[What this task involves] Below are lines of data, and only some are wanted. Please repeat exactly those from the line that has "scan tx kind fuel ref" through the line that has "(destruct (full limit".

[Collected data entries]
___

(* ===== verification/TreeScan.v ===== *)
(** * Range scans of the tree

    [scan] of [CowTree] returns the entries in [start, end) in key order, up to
    the limit. *)
From S2P Require Import Prelude Bytes Layout Hashes PageFormat Entries NodeCodec CowTree.
From S2P Require Import TreeShape TreeInvariant TreeRep.

(** An empty bound is open. *)
Definition in_bounds (start end_ : bytes) (e : KeyValue) : bool :=
  (beqb start [] || negb (bltb e.1 start)) && (beqb end_ [] || bltb e.1 end_).

(** [out] and then as many of [r] as the limit leaves room for. *)
Definition grab (limit : Z) (out r : list KeyValue) : list KeyValue :=
  if 0 <? limit then out ++ take (Z.to_nat (limit - zlen out)) r else out ++ r.

Definition full (limit : Z) (out : list KeyValue) : bool := (0 <? limit) && (limit <=? zlen out).

Definition scan_result (start end_ : bytes) (limit : Z) (l : list KeyValue) : list KeyValue :=
  grab limit [] (List.filter (in_bounds start end_) l).

Lemma grab_nil limit out : grab limit out [] = out.
Proof. unfold grab. destruct (0 <? limit); [by rewrite take_nil, app_nil_r|by rewrite app_nil_r]. Qed.

Lemma grab_full limit out r : full limit out = true -> grab limit out r = out.
Proof.
  unfold full, grab. rewrite andb_true_iff, Z.leb_le. intros [-> H].
  replace (Z.to_nat (limit - zlen out)) with O by lia. by rewrite take_0, app_nil_r.
Qed.

Lemma grab_app limit out a b : grab limit (grab limit out a) b = grab limit out (a ++ b).
Proof.
  unfold grab. destruct (0 <? limit) eqn:E; [|by rewrite <- app_assoc].
  rewrite <- app_assoc, take_app. do 3 f_equal. unfold zlen. rewrite length_app, length_take. lia.
Qed.

Lemma grab_cons limit out e r : grab limit out (e :: r) = grab limit (grab limit out [e]) r.
Proof. by rewrite grab_app. Qed.

Lemma filter_none {A} (p : A -> bool) l : Forall (fun x => p x = false) l -> List.filter p l = [].
Proof. induction 1 as [|x l Hx Hl IH]; [done|]. cbn. by rewrite Hx. Qed.

Lemma filter_app_ {A} (p : A -> bool) l1 l2 : List.filter p (l1 ++ l2) = List.filter p l1 ++ List.filter p l2.
Proof. induction l1 as [|x l1 IH]; [done|]. cbn. destruct (p x); cbn; by rewrite IH. Qed.

(** Entries before a start bound, or from an end bound on. *)
Lemma before_start start end_ (l : list KeyValue) :
  start <> [] -> Forall (fun k => blt k start) l.*1 -> List.filter (in_bounds start end_) l = [].
Proof.
  intros Hs Hl. apply filter_none. rewrite (Forall_fmap fst) in Hl. eapply Forall_impl; [exact Hl|].
  intros [k v] Hk. unfold in_bounds. cbn in *. destruct (beqb start []) eqn:E; [by apply beqb_eq in E|].
  apply bltb_lt in Hk. by rewrite Hk.
Qed.

Lemma from_end start end_ (l : list KeyValue) :
  end_ <> [] -> Forall (fun k => ~ blt k end_) l.*1 -> List.filter (in_bounds start end_) l = [].
Proof.
  intros Hs Hl. apply filter_none. rewrite (Forall_fmap fst) in Hl. eapply Forall_impl; [exact Hl|].
  intros [k v] Hk. unfold in_bounds. cbn in *. destruct (beqb end_ []) eqn:E; [by apply beqb_eq in E|].
  apply bltb_ge in Hk. rewrite Hk. apply andb_false_r.
Qed.

Lemma scanLeaf_spec start end_ limit l out :
  sorted_keys l -> full limit out = false ->
  Forall (fun k => start = [] \/ ~ blt k start) l.*1 ->
  scanLeaf l end_ limit out = grab limit out (List.filter (in_bounds start end_) l).
Proof.
  revert out; induction l as [|[k v] l IH]; intros out Hs Hf Hst; cbn [scanLeaf].
  { by rewrite grab_nil. }
  pose proof Hs as [Hs' Hkl]%sorted_keys_cons. cbn in Hst. apply Forall_cons in Hst as [Hk Hst].
  assert (Hb1 : beqb start [] || negb (bltb k start) = true).
  { destruct Hk as [->|Hk]; [by rewrite beqb_refl|]. apply bltb_ge in Hk. rewrite Hk. apply orb_true_r. }
  destruct (beqb end_ []) eqn:Ee; cbn [negb andb].
  2: destruct (bltb k end_) eqn:Ek; cbn [negb andb].
  3: { apply beqb_neq in Ee. rewrite from_end; [by rewrite grab_nil|done|].
       apply bltb_ge in Ek. constructor; [done|]. eapply Forall_impl; [exact Hkl|].
       intros x Hx Hxe. apply Ek. by eapply blt_trans. }
  all: assert (Hin : in_bounds start end_ (k, v) = true) by (unfold in_bounds; cbn; rewrite Hb1, Ee; cbn; try done).
  all: cbn [List.filter]; rewrite Hin.
  all: rewrite (grab_cons limit out (k, v)).
  all: assert (Hg : grab limit out [(k, v)] = out ++ [(k, v)])
    by (unfold grab, full in *; destruct (0 <? limit); [|done]; cbn [andb] in Hf; apply Z.leb_gt in Hf;
        rewrite take_ge; [done|cbn; lia]).
  all: rewrite Hg; fold (full limit (out ++ [(k, v)])); destruct (full limit (out ++ [(k, v)])) eqn:Ef;
    [by rewrite grab_full|by apply IH].
Qed.

Section Scan.
Context {T : Type} `{PageStore T}.
Variables (tx : T) (kind : TreeKind).

Lemma scanChildren_spec h scanf start end_ limit children ls lo keys before out :
  Forall2 (rep tx kind h) children ls ->
  (forall child l out, rep tx kind h child l -> scanf child out = Ok (grab limit out (List.filter (in_bounds start end_) l))) ->
  chain lo ls keys None -> (match before with Some k => Forall (fun x => ~ blt x k) (concat ls).*1 | None => True end) ->
  full limit out = false ->
  scanChildren scanf children (before :: (Some <$> keys)) end_ limit out =
    Ok (grab limit out (List.filter (in_bounds start end_) (concat ls))).
Proof.
  intros Href Hscan. revert lo keys before out. induction Href as [|child l children ls Hc Href IH];
    intros lo keys before out Hch Hbef Hfull; [done|]. cbn [scanChildren].
  destruct (match before with Some k => _ | None => false end) eqn:Estop.
  { destruct before as [k|]; [|done]. apply andb_true_iff in Estop as [He Hk].
    apply negb_true_iff, beqb_neq in He. apply negb_true_iff, bltb_ge in Hk.
    rewrite from_end; [by rewrite grab_nil|done|]. eapply Forall_impl; [exact Hbef|].
    intros x Hx Hxe. destruct (blt_trichotomy k x) as [?|[<-|?]]; [|done|done]. apply Hk. by eapply blt_trans. }
  rewrite (Hscan child l out Hc). cbn [rbind concat]. rewrite filter_app_, <- grab_app.
  set (out' := grab limit out _). fold (full limit out'). destruct (full limit out') eqn:Ef.
  { by rewrite grab_full. }
  apply chain_right_cons in Hch as (mid & Hp & Hr).
  destruct ls as [|l' ls], keys as [|k keys]; try done.
  - inversion Href; subst. cbn. by rewrite grab_nil.
  - destruct Hr as [-> Hr]. rewrite fmap_cons. eapply IH; [exact Hr| |done].
    by apply chain_bounds in Hr.
Qed.

Lemma scan_correct h ref l start end_ limit out fuel :
  rep tx kind h ref l -> (h < fuel)%nat ->
  scan tx kind fuel ref start end_ limit out = Ok (grab limit out (List.filter (in_bounds start end_) l)).
Proof.
  revert ref l out fuel; induction h as [|h IH]; intros ref l out [|fuel] Hr Hf; try lia;
    pose proof Hr as (node & Hload & _ & Hh & _)%rep_holds; cbn [scan]; fold (full limit out);
    (destruct (full limit out) eqn:Efull; [by rewrite grab_full|]); rewrite Hload; cbn [rbind].
  - destruct Hh as (_ & _ & _ & -> & -> & -> & Hs). rewrite zip_fst_snd. f_equal.
    destruct (beqb start []) eqn:Es.
    + apply beqb_eq in Es as ->. rewrite drop_0. apply scanLeaf_spec; [done|done|].
      apply Forall_forall. by left.
    + apply beqb_neq in Es. destruct (leaf_split l start Hs) as (l1 & l2 & -> & -> & H1 & Hcase).
      rewrite drop_app_length, filter_app_, before_start by done. cbn [app].
      apply sorted_keys_app in Hs as (_ & Hs2 & _). apply scanLeaf_spec; [done|done|].
      destruct Hcase as [(v & l2' & -> & H2 & _)|[H2 _]].
      * cbn. constructor; [right; apply blt_irrefl|]. eapply Forall_impl; [exact H2|].
        intros x Hx. right. intros Hx'. by apply (blt_asym start x).
      * eapply Forall_impl; [exact H2|]. intros x Hx. right. intros Hx'. by apply (blt_asym start x).
  - pose proof Hh as (_ & _ & _ & Hl & ls & -> & Href & Hch). rewrite Hl.
    assert (Hsc : forall child l out, rep tx kind h child l ->
      scan tx kind fuel child start end_ limit out = Ok (grab limit out (List.filter (in_bounds start end_) l))).
    { intros. apply IH; [done|lia]. }
    destruct (beqb start []) eqn:Es.
    + rewrite !drop_0. by eapply scanChildren_spec.
    + apply beqb_neq in Es. destruct (chain_keys_sorted _ _ _ _ Hch) as [Hks _].
      destruct (scan_position_split _ start Hks) as (ks1 & ks2 & Hk & -> & H1 & H2).
      pose proof (chain_length _ _ _ _ Hch) as Hlen. rewrite Hk in Hch, Hlen |- *. rewrite length_app in Hlen.
      destruct ks1 as [|k ks1 _] using rev_ind.
      { cbn [length app]. rewrite !drop_0. by eapply scanChildren_spec. }
      rewrite <- app_assoc in Hch. cbn [app] in Hch. rewrite length_app in *. cbn [length] in *.
      rewrite <- (take_drop (S (length ks1)) ls) in Hch |- *.
      apply chain_app in Hch as [Hch1 Hch2]; [|rewrite length_take; lia].
      rewrite concat_app, filter_app_. rewrite (before_start start end_ (concat (take (S (length ks1)) ls)) Es).
      2: { apply chain_below in Hch1. eapply Forall_impl; [exact Hch1|]. intros x Hx. cbn in Hx.
           apply Forall_app in H1 as [_ H1]. apply Forall_cons in H1 as [H1 _].
           destruct (blt_trichotomy k start) as [?|[<-|?]]; [by eapply blt_trans|done|done]. }
      cbn [app]. rewrite Nat.add_1_r. cbn [drop].
      assert (Hseps : drop (length ks1) (Some <$> (ks1 ++ [k]) ++ ks2) = Some k :: (Some <$> ks2)).
      { rewrite <- app_assoc, fmap_app. rewrite <- (length_fmap Some ks1). by rewrite drop_app_length. }
      rewrite Hseps. eapply scanChildren_spec; [|exact Hsc|exact Hch2| |done].
      * by apply Forall2_drop.
      * by apply chain_bounds in Hch2.
Qed.
End Scan.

___

[Reply]
  scan tx kind fuel ref start end_ limit out = Ok (grab limit out (List.filter (in_bounds start end_) l)).
Proof.
  revert ref l out fuel; induction h as [|h IH]; intros ref l out [|fuel] Hr Hf; try lia;
    pose proof Hr as (node & Hload & _ & Hh & _)%rep_holds; cbn [scan]; fold (full limit out);
    (destruct (full limit out) eqn:Efull; [by rewrite grab_full|]); rewrite Hload; cbn [rbind].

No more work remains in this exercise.